----- INPUT -----
Lemma analyze_structure_shift v :
  forall path depth max_depth k seen,
    analyze_structure v path (depth + k) (max_depth + k) seen
    = analyze_structure v path depth max_depth seen.
Proof.
  induction v as [| | | | |l IH|kvs IH|] using value_nested_ind;
    intros path depth max_depth k seen;
    (destruct (Z_lt_le_dec max_depth depth) as [Hlt|Hle];
     [ by rewrite !analyze_structure_truncated by lia
     | rewrite !analyze_structure_unfold by lia ]);
    try done.
  - cbv zeta. destruct (0 <? length l)%nat; [|done].
    rewrite (sample_loop_ext
               (fun x p s => analyze_structure x p (depth + k + 1)
                               (max_depth + k) s)
               (fun x p s => analyze_structure x p (depth + 1) max_depth s));
      [done|].
    eapply Forall_impl; [exact IH|]. intros x Hx p s.
    replace (depth + k + 1) with (depth + 1 + k) by lia. apply Hx.
  - cbv zeta.
    rewrite (property_loop_ext
               (fun x p s => analyze_structure x p (depth + k + 1)
                               (max_depth + k) s)
               (fun x p s => analyze_structure x p (depth + 1) max_depth s));
      [done|].
    eapply Forall_impl; [exact IH|]. intros x Hx p s.
    replace (depth + k + 1) with (depth + 1 + k) by lia. apply Hx.
Qed.

Lemma analyze_structure_no_note v :
  forall path depth max_depth seen,
    Z.of_nat (levels v) + depth <= max_depth + 1 ->
    Forall (fun n => d_note n = None)
           (nodes (analyze_structure v path depth max_depth seen).1).
Proof.
  induction v as [| | | | |l IH|kvs IH|] using value_nested_ind;
    intros path depth max_depth seen H1;
    rewrite analyze_structure_unfold by (simpl in H1; lia);
    try (by repeat constructor).
  - cbv zeta. destruct (0 <? length l)%nat eqn:Hpos; [|by repeat constructor].
    apply Nat.ltb_lt in Hpos.
    assert (Forall (fun d => Forall (fun n => d_note n = None) (nodes d))
              (sample_loop
                 (fun x p s => analyze_structure x p (depth + 1) max_depth s)
                 path l 0 (Nat.min 3 (length l)) seen).1) as Hs.
    { apply sample_loop_Forall.
      rewrite Forall_forall in IH. apply Forall_forall. intros x Hx p s.
      pose proof (levels_list_member l x Hx). apply (IH x Hx). lia. }
    assert (length (sample_loop
                 (fun x p s => analyze_structure x p (depth + 1) max_depth s)
                 path l 0 (Nat.min 3 (length l)) seen).1
            = Nat.min (Nat.min 3 (length l)) (length l)) as Hlen
      by apply sample_loop_length.
    destruct (sample_loop _ _ _ _ _ _) as [samples seen']. simpl in *.
    destruct (all_same samples); simpl.
    + constructor; [done|]. rewrite app_nil_r.
      destruct Hs as [|s0 rest Hs0 _]; [|done].
      simpl in Hlen. lia.
    + constructor; [done|]. rewrite app_nil_r. by apply Forall_flat_map.
  - cbv zeta.
    assert (Forall (fun kv => Forall (fun n => d_note n = None) (nodes kv.2))
              (property_loop
                 (fun v p s => analyze_structure v p (depth + 1) max_depth s)
                 path kvs [] seen).1) as Hp.
    { apply (property_loop_Forall _
               (fun d => Forall (fun n => d_note n = None) (nodes d)));
        [|constructor].
      rewrite Forall_forall in IH. apply Forall_forall. intros kv Hkv p s.
      pose proof (levels_dict_member kvs kv Hkv). apply (IH kv Hkv). lia. }
    destruct (property_loop _ _ _ _ _) as [props seen']. simpl in *.
    constructor; [done|]. by apply Forall_flat_map.
Qed.

(** X2: when the budget covers the value, [levels v + depth <=
    max_depth + 1], nothing is truncated: no node of the result carries the
    ["note"] entry, so none is the truncation sentinel. *)
Theorem X2_no_truncation_within_budget v path depth max_depth seen n :
  Z.of_nat (levels v) + depth <= max_depth + 1 ->
  n ∈ nodes (analyze_structure v path depth max_depth seen).1 ->
  d_note n = None /\ n <> truncated.
Proof.
  intros Hfit Hn.
  pose proof (analyze_structure_no_note v path depth max_depth seen Hfit) as H.
  rewrite Forall_forall in H. specialize (H n Hn).
  split; [done|]. intros ->. discriminate.
Qed.

Lemma X2_no_truncation_within_budget_witness :
  d_note (analyze_structure sample_document "root" 0 5 ∅).1 = None
  /\ (analyze_structure sample_document "root" 0 5 ∅).1 <> truncated.
Proof.
  apply (X2_no_truncation_within_budget sample_document "root" 0 5 ∅);
    [simpl; lia | apply nodes_self].
Defined.

(** X3: once the budget covers the value, its size no longer matters: two
    calls whose budgets both cover the value return the same descriptor and
    leave the same [seen_paths]; raising [max_depth] beyond what the
    document needs changes nothing. *)
Theorem X3_budget_irrelevant v path depth max_depth depth' max_depth' seen :
  Z.of_nat (levels v) + depth <= max_depth + 1 ->
  Z.of_nat (levels v) + depth' <= max_depth' + 1 ->
  analyze_structure v path depth max_depth seen
  = analyze_structure v path depth' max_depth' seen.
Proof. apply analyze_structure_budget. Qed.

Lemma X3_budget_irrelevant_witness :
  analyze_structure sample_document "root" 0 5 ∅
  = analyze_structure sample_document "root" 0 10 ∅.
Proof.
  apply (X3_budget_irrelevant sample_document "root" 0 5 0 10 ∅);
    simpl; lia.
Defined.

(** X4: a call depends on [depth] and [max_depth] only through their
    difference: shifting both by the same amount changes neither the
    descriptor nor [seen_paths]. *)
Theorem X4_depth_shift v path depth max_depth k seen :
  analyze_structure v path (depth + k) (max_depth + k) seen
  = analyze_structure v path depth max_depth seen.
Proof. apply analyze_structure_shift. Qed.

(** ** The two forms of ["items"] *)

(** X5: ["items"] is a list only for an array with at least two elements
    whose sampled descriptors are not all equal; the list then has two or
    three entries, one per sampled element, never one and never more than
    three. *)
Theorem X5_items_list_has_two_or_three v path depth max_depth seen ds :
  d_items (analyze_structure v path depth max_depth seen).1
  = Some (ItemsMany ds) ->
  (2 <= length ds <= 3)%nat
  /\ ~ pairwise_identical ds
  /\ exists l, v = VList l /\ length ds = Nat.min 3 (length l).
Proof.
  destruct (Z_lt_le_dec max_depth depth) as [Hlt|Hle].
  { by rewrite analyze_structure_truncated. }
  rewrite analyze_structure_unfold by done.
  destruct v; try done; cbv zeta.
  2: { by destruct (property_loop _ _ _ _ _). }
  destruct (0 <? length l)%nat; [|done].
  pose proof (analyze_structure_list_samples_wf l path depth max_depth seen
                0 (Nat.min 3 (length l))) as Hwf.
  pose proof (sample_loop_length
                (fun x p s => analyze_structure x p (depth + 1) max_depth s)
                path l 0 (Nat.min 3 (length l)) seen) as Hlen.
  destruct (sample_loop _ _ _ _ _ _) as [samples seen']. simpl in Hwf, Hlen.
  destruct (all_same samples) eqn:Hsame; simpl; [done|].
  intros [= <-].
  assert (~ pairwise_identical samples) as Hnp.
  { intros Hp. apply (all_same_pairwise samples Hwf) in Hp. congruence. }
  split; [|split; [done|]].
  - split; [|lia].
    destruct samples as [|s0 [|s1 rest]]; simpl; [done| |lia].
    exfalso. apply Forall_cons in Hwf as [Hwf0 _].
    destruct (descriptor_eqb_equiv s0 Hwf0) as (Hrefl & _).
    simpl in Hsame. by rewrite Hrefl in Hsame.
  - exists l. split; [done|]. rewrite Hlen. lia.
Qed.

Lemma X5_items_list_has_two_or_three_witness :
  (2 <= length [new_result "integer"; set_sample "a" (new_result "string");
                new_result "boolean"] <= 3)%nat.
Proof.
  apply (X5_items_list_has_two_or_three
           (VList [VInt 1; VStr "a"; VBool true]) "root" 0 5 ∅).
  by vm_compute.
Defined.

(** ** At the depth limit *)

Section ConstantRec.
Variable rec : value -> string -> paths -> descriptor * paths.
Hypothesis rec_truncated : forall v p s, rec v p s = (truncated, s).

Lemma sample_loop_truncated path xs i n seen :
  sample_loop rec path xs i n seen
  = (replicate (Nat.min n (length xs)) truncated, seen).
Proof.
  revert i n seen. induction xs as [|x xs IH]; intros i [|n] seen; simpl;
    try done.
  by rewrite rec_truncated, IH.
Qed.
-----
__TASK OBJECTIVE__
Please reproduce the closing stretch of the records, from the line with "(** ** At the depth limit *)" through the last line, exactly as it stands.

__EXERCISE RESULT__
(** ** At the depth limit *)

Section ConstantRec.
Variable rec : value -> string -> paths -> descriptor * paths.
Hypothesis rec_truncated : forall v p s, rec v p s = (truncated, s).

Lemma sample_loop_truncated path xs i n seen :
  sample_loop rec path xs i n seen
  = (replicate (Nat.min n (length xs)) truncated, seen).
Proof.
  revert i n seen. induction xs as [|x xs IH]; intros i [|n] seen; simpl;
    try done.
  by rewrite rec_truncated, IH.
Qed.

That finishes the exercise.